And did I mention that I didn't convert? That I am not so much a Catholic as I once was but definitely NOT Muslim? But it pains me, some. That I am not really either, that I have the confirmation of my Catholicism, the christening of my girlhood, the blood of Christ and his body still lodged in the folds of my throat, but that has been so long ago now that I even forget the ritual of the Mass.
No one really asks me about that, except my dad and even he's given up that ghost, it seems. Of course, one is never Not Catholic, one is always an ex-Catholic. It stays in the blood stream. Especially mine, having been quite literally born in a convent, played with saints' teeth sewn on little green velvet pillows, and entered puberty so, so harshly in the halls of an Opus Dei school. There are so many stories there, but they will have to wait.

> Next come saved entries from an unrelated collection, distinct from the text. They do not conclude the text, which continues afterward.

Definition devices (s : Store) := (st_trays s, st_dpus s, st_gpus s).
(** The loop over the GPUs of a tray *)
Lemma bind_gpus_run t st (s0 : Store) gids w :
  (∀ k, dmem (st_gpus s0) k = dmem (st_gpus (w_store w)) k) →
  ∃ w', for_each gids (λ gid, when (dmem (st_gpus s0) gid)
                                (s_mut st_gpus gid (bind_gpu t st))) w = (Ok tt, w')
    ∧ st_trays (w_store w') = st_trays (w_store w) ∧ st_dpus (w_store w') = st_dpus (w_store w)
    ∧ mapped (bind_gpu t st) gids (st_gpus (w_store w)) (st_gpus (w_store w')).
Proof.
  revert w. induction gids as [|g gids IH]; intros w Hm; cbn.
  { by eexists. }
  unfold mbind, M_bind. destruct (dmem (st_gpus s0) g) eqn:Hg; cbn.
  - destruct (IH (w <| w_store ::= λ s, s <| st_gpus ::= λ d, dupd d g (bind_gpu t st) |> |>))
      as (w' & E & Et & Ed & Hmap).
    { intros k. cbn. by rewrite Hm, dmem_dupd. }
    exists w'. split_and!; [exact E|exact Et|exact Ed|].
    by apply (mapped_app (bind_gpu t st) [g] gids _ _ _ (λ x, eq_refl) (mapped_dupd _ _ _)).
  - destruct (IH w Hm) as (w' & E & Et & Ed & Hmap). exists w'. split_and!; [done..|].
    apply (mapped_app (bind_gpu t st) [g] gids _ (st_gpus (w_store w)) _ (λ x, eq_refl)); [|done].
    apply mapped_missing. by rewrite <-Hm.
Qed.
Lemma set_tray_run t st m tid w :
  ∃ w', set_tray t st m tid w = (Ok tt, w')
    ∧ st_trays (w_store w') = dupd (st_trays (w_store w)) tid (bind_tray t)
    ∧ mapped (bind_gpu t st) (gpus_under (w_store w) [tid]) (st_gpus (w_store w)) (st_gpus (w_store w'))
    ∧ mapped (bind_dpu t m) (dpus_under (w_store w) [tid]) (st_dpus (w_store w)) (st_dpus (w_store w')).
Proof.
  unfold set_tray, gpus_under, dpus_under, lookup_all. run. cbn [omap list_omap].
  destruct (dget (st_trays (w_store w)) tid) as [tray|] eqn:Ht; cbn.
  2: { exists w. split_and!; [done| |apply mapped_nil..]. unfold dupd. by rewrite Ht. }
  rewrite !app_nil_r. unfold tray_dpus. set (w1 := w <| w_store ::= _ |>).
  destruct (t_dpu_id tray) as [did|];
    [destruct (truthy_str did); [destruct (dmem (st_dpus (w_store w)) did) eqn:Hd|]|]; cbn.
  - set (w2 := w1 <| w_store ::= _ |>).
    destruct (bind_gpus_run t st (w_store w1) (t_gpu_ids tray) w2) as (w' & E & Et & Ed & Hg); [done|].
    exists w'. split_and!; [exact E|exact Et|exact Hg|]. rewrite Ed. apply mapped_dupd.
  - destruct (bind_gpus_run t st (w_store w1) (t_gpu_ids tray) w1) as (w' & E & Et & Ed & Hg); [done|].
    exists w'. split_and!; [exact E|exact Et|exact Hg|]. rewrite Ed. by apply mapped_missing.
  - destruct (bind_gpus_run t st (w_store w1) (t_gpu_ids tray) w1) as (w' & E & Et & Ed & Hg); [done|].
    exists w'. split_and!; [exact E|exact Et|exact Hg|]. rewrite Ed. apply mapped_nil.
  - destruct (bind_gpus_run t st (w_store w1) (t_gpu_ids tray) w1) as (w' & E & Et & Ed & Hg); [done|].
    exists w'. split_and!; [exact E|exact Et|exact Hg|]. rewrite Ed. apply mapped_nil.
Qed.
(** The wiring of a tray does not change when it is bound. *)
Lemma under_dupd {B} (f : ComputeTray → list B) d t k tids :
  (∀ x, f (bind_tray t x) = f x) →
  concat (f <$> lookup_all (dupd d k (bind_tray t)) tids) = concat (f <$> lookup_all d tids).
Proof.
  intros Hf. unfold lookup_all. induction tids as [|x tids IH]; cbn; [done|]. rewrite dget_dupd.
  destruct (String.eqb_spec x k) as [->|]; destruct (dget d _); cbn; rewrite ?Hf, ?IH; done.
Qed.
Lemma set_trays_run t st m tids w :
  ∃ w', for_each tids (set_tray t st m) w = (Ok tt, w')
    ∧ mapped (bind_tray t) tids (st_trays (w_store w)) (st_trays (w_store w'))
    ∧ mapped (bind_gpu t st) (gpus_under (w_store w) tids) (st_gpus (w_store w)) (st_gpus (w_store w'))
    ∧ mapped (bind_dpu t m) (dpus_under (w_store w) tids) (st_dpus (w_store w)) (st_dpus (w_store w')).
Proof.
  revert w. induction tids as [|x tids IH]; intros w.
  { exists w. split_and!; [done|apply mapped_nil..]. }
  destruct (set_tray_run t st m x w) as (w1 & E1 & T1 & G1 & D1).
  destruct (IH w1) as (w2 & E2 & T2 & G2 & D2).
  exists w2. split_and!.
  - cbn. unfold mbind, M_bind. by rewrite E1, E2.
  - rewrite T1 in T2. by apply (mapped_app (bind_tray t) [x] tids _ _ _ (λ y, eq_refl) (mapped_dupd _ _ _)).
  - assert (gpus_under (w_store w) (x :: tids)
            = gpus_under (w_store w) [x] ++ gpus_under (w_store w1) tids) as ->.
    { unfold gpus_under. rewrite T1, under_dupd by done. unfold lookup_all. cbn.
      destruct (dget _ x); cbn; by rewrite ?app_nil_r. }
    by eapply mapped_app.
  - assert (dpus_under (w_store w) (x :: tids)
            = dpus_under (w_store w) [x] ++ dpus_under (w_store w1) tids) as ->.
    { unfold dpus_under. rewrite T1, under_dupd by done. unfold lookup_all. cbn.
      destruct (dget _ x); cbn; by rewrite ?app_nil_r. }
    by eapply mapped_app.
Qed.
Lemma set_rack_devices rid t st m w r :
  dget (st_racks (w_store w)) rid = Some r →
  ∃ w', set_rack rid t st m w = (Ok tt, w')
    ∧ mapped (bind_of t st) [rid] (st_racks (w_store w)) (st_racks (w_store w'))
    ∧ mapped (bind_tray t) (rk_tray_ids r) (st_trays (w_store w)) (st_trays (w_store w'))
    ∧ mapped (bind_gpu t st) (gpus_under (w_store w) (rk_tray_ids r)) (st_gpus (w_store w)) (st_gpus (w_store w'))
    ∧ mapped (bind_dpu t m) (dpus_under (w_store w) (rk_tray_ids r)) (st_dpus (w_store w)) (st_dpus (w_store w')).
Proof.
  intros Hr. destruct (set_rack_run rid t st m w r Hr) as (w' & E & _ & R). exists w'.
  split; [done|]. split; [rewrite R; apply mapped_dupd|].
  rewrite set_rack_unfold in E. run_in E. rewrite Hr in E.
  set (w1 := w <| w_store ::= _ |>) in E.
  destruct (set_trays_run t st m (rk_tray_ids r) w1) as (w2 & E2 & H). rewrite E2 in E.
  injection E as <-. exact H.
Qed.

No one asks me about them any way.
It is the other religion in my life that gets the most queries.
So, how does that work, that he can be Muslim and you haven't converted? she asks. Well, a Muslim man can marry a Christian or Jewish woman. She doesn't have to convert. But the kids have to be raised Muslim.
But somehow, the question not directly stated is, how can your lives mesh to one? How can he pray five times a day and follow the rhythm of Islam and yet you are not.
This song on the radio today. Traffic on the LIE, the trucks' crawling through the cloudy morning and this girl is singing she misses how they breathed together, how they dreamed together. She wants that again.
In my marriage we have our breath together but also our breath apart. Even if I were Muslim I wouldn't go with him to the Mosque, like my parents went to Sunday Mass at St. Edmunds. Not in Algeria, any way, where the women for the most part don't go to the Mosque, but pray privately, at home. Not here in Astoria to the Mosque Larbi goes each Friday. For most Algerians, the Mosque is men's space. It's different in other Arab countries, and of course there are women who go the Mosque in Algeria but this is about me and my experience, so maybe I should stay away from those phrases "Most Algerians." It too much reminds me of people saying, "Most Arabs" and then always something nasty follows.
But it hurts me a little. To be excluded from that part of his life and now that my son is getting older he's going to the mosque, too, to learn Quran, to learn formal Arabic. He's entering that space and I'm getting left behind. More left behind.
It isn't like I haven't considered conversion. There is so much about Islam that draws me in, starting with the language of the Quran. The poetry is achingly beautiful. The rhythms capture me and the rhyme! The creation story is WAY better than the Christian one. But there is more to a religion than it's sacred text, no?
Early in our marriage I had a dream I was under blue calm water and Larbi was just above me praying. It soothed me and I awoke so refreshed and calm. The prayer and the water, always my element of peace, were telling me something.
But I didn't convert.
Look, I don't want to go into all the issues that I hear over and over and over that may or may not play a role in why I am not Muslim. Of course, there's the ever popular debate over how Muslim women should clothe or not clothe themselves. This debate is SO fucking old now and still it rages on, being held on behalf of Muslim women but, on my radio and on the TV and in the papers anyway, not BY THE WOMEN THEMSELVES. Was that too loud? It's just that this whole, "We have to save the Muslim women from the sick Muslim men trying to control them" thing has been around for a long time, way before any of this 9/11 Terror Wars on. And I am sick of it. To totally inappropriately quote Amy Winehouse: "My stomach drops and my guts churn." So to hell with it. I am not going to discuss it here. Right.
There is also the part of me that likes to be a bit removed, to keep a bit of myself as I have always known myself intact. So much change come with marriage and babies. I have always loved to reinvent myself. I break me apart so I can start all over again. When I was 16, I'd dramaticly say: Because my whole world shattered, my poems showed that. They were choppy and made only some kind of filthy picture but blurry and crawling. Because that was what woke me sweating in those early Denver dawns. But, I would say, I am slowly putting myself back together and my poems reflect that. I've even written a poem, 'A House Called Beauty.' I'm coming together again.
And no matter how many times I shifted my shape over the years, I've always used the same pieces to put myself back together again. I make myself whole again into a face I come to recognize as my own again. And if I were Muslim, I am sure where I would put that piece of my puzzle and if all the other parts of me that I know to be true about myself, would they all click into place again?